- What is needed -
How many lines in the listing below hold the word "then"? Answer with the number only.
* * *
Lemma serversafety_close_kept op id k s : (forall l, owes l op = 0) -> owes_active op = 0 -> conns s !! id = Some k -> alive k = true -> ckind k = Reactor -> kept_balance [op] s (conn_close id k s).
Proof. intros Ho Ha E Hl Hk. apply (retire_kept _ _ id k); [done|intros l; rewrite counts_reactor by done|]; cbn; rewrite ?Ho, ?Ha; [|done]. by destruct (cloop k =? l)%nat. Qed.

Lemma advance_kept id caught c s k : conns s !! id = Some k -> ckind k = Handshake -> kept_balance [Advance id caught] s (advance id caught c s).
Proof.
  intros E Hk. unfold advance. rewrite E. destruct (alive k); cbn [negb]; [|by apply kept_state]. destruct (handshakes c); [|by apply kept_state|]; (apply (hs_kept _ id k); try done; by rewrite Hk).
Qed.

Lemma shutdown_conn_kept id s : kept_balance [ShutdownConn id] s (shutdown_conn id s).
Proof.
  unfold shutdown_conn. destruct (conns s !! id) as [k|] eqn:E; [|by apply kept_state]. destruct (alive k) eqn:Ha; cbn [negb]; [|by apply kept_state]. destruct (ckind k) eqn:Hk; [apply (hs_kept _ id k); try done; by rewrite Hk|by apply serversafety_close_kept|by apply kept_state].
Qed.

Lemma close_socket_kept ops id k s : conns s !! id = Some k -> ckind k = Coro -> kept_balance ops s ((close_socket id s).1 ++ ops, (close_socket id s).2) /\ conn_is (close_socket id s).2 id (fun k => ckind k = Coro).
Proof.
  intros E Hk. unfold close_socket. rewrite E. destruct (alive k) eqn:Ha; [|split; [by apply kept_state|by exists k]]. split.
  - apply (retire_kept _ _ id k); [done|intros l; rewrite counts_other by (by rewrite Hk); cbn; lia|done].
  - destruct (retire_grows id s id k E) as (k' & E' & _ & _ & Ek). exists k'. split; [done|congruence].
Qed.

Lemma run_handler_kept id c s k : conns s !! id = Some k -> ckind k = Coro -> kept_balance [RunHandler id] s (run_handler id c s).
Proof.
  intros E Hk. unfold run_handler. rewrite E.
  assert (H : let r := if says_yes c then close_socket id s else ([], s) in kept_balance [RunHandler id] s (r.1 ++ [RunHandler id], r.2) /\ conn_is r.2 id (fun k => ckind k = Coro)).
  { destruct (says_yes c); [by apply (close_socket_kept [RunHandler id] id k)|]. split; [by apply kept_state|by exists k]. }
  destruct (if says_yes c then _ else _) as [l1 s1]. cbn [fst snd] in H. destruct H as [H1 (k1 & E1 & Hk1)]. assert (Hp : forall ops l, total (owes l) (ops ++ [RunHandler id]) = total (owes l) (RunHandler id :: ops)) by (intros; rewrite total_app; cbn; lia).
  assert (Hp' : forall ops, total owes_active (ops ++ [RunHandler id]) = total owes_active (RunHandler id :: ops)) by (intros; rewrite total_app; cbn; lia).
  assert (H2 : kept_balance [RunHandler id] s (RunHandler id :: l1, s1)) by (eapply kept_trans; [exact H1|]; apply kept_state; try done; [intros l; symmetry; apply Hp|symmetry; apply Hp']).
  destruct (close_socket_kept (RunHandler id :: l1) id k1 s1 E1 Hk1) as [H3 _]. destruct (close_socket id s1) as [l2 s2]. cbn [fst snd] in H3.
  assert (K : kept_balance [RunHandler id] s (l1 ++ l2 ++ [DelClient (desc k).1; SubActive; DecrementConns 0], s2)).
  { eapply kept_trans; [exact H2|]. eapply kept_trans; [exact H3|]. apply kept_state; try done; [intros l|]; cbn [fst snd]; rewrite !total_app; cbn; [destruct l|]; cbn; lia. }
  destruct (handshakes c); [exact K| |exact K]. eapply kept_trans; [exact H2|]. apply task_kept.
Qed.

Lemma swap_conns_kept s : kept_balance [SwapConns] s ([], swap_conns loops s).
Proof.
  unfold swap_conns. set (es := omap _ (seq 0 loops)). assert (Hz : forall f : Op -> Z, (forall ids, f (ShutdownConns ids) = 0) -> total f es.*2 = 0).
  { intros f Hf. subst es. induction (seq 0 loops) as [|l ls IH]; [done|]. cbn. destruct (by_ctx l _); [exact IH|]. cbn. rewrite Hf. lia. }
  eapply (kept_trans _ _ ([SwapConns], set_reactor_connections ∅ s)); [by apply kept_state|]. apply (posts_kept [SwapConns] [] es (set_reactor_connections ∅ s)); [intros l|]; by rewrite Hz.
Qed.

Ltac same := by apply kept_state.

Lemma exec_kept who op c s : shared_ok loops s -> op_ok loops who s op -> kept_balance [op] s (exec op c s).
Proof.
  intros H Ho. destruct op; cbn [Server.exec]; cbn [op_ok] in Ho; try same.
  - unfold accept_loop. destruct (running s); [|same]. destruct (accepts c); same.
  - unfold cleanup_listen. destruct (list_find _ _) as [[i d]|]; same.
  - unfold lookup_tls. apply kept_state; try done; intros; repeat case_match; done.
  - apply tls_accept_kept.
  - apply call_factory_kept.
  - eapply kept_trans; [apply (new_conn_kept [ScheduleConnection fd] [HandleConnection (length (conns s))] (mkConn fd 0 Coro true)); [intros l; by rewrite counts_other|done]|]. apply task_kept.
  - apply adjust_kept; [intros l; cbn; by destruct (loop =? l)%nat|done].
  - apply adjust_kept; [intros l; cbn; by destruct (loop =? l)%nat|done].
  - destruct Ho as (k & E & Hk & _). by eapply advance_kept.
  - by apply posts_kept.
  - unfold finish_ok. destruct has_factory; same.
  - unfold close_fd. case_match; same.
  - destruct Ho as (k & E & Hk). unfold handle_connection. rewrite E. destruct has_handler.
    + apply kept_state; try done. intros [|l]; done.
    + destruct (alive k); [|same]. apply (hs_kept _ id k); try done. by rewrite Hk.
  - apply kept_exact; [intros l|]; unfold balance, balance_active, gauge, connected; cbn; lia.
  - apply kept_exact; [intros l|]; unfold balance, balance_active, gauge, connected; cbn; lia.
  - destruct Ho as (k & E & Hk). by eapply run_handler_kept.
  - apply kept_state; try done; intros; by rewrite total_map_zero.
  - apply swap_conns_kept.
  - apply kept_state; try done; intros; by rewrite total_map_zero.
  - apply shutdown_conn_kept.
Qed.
* * *
- Expected answer -
2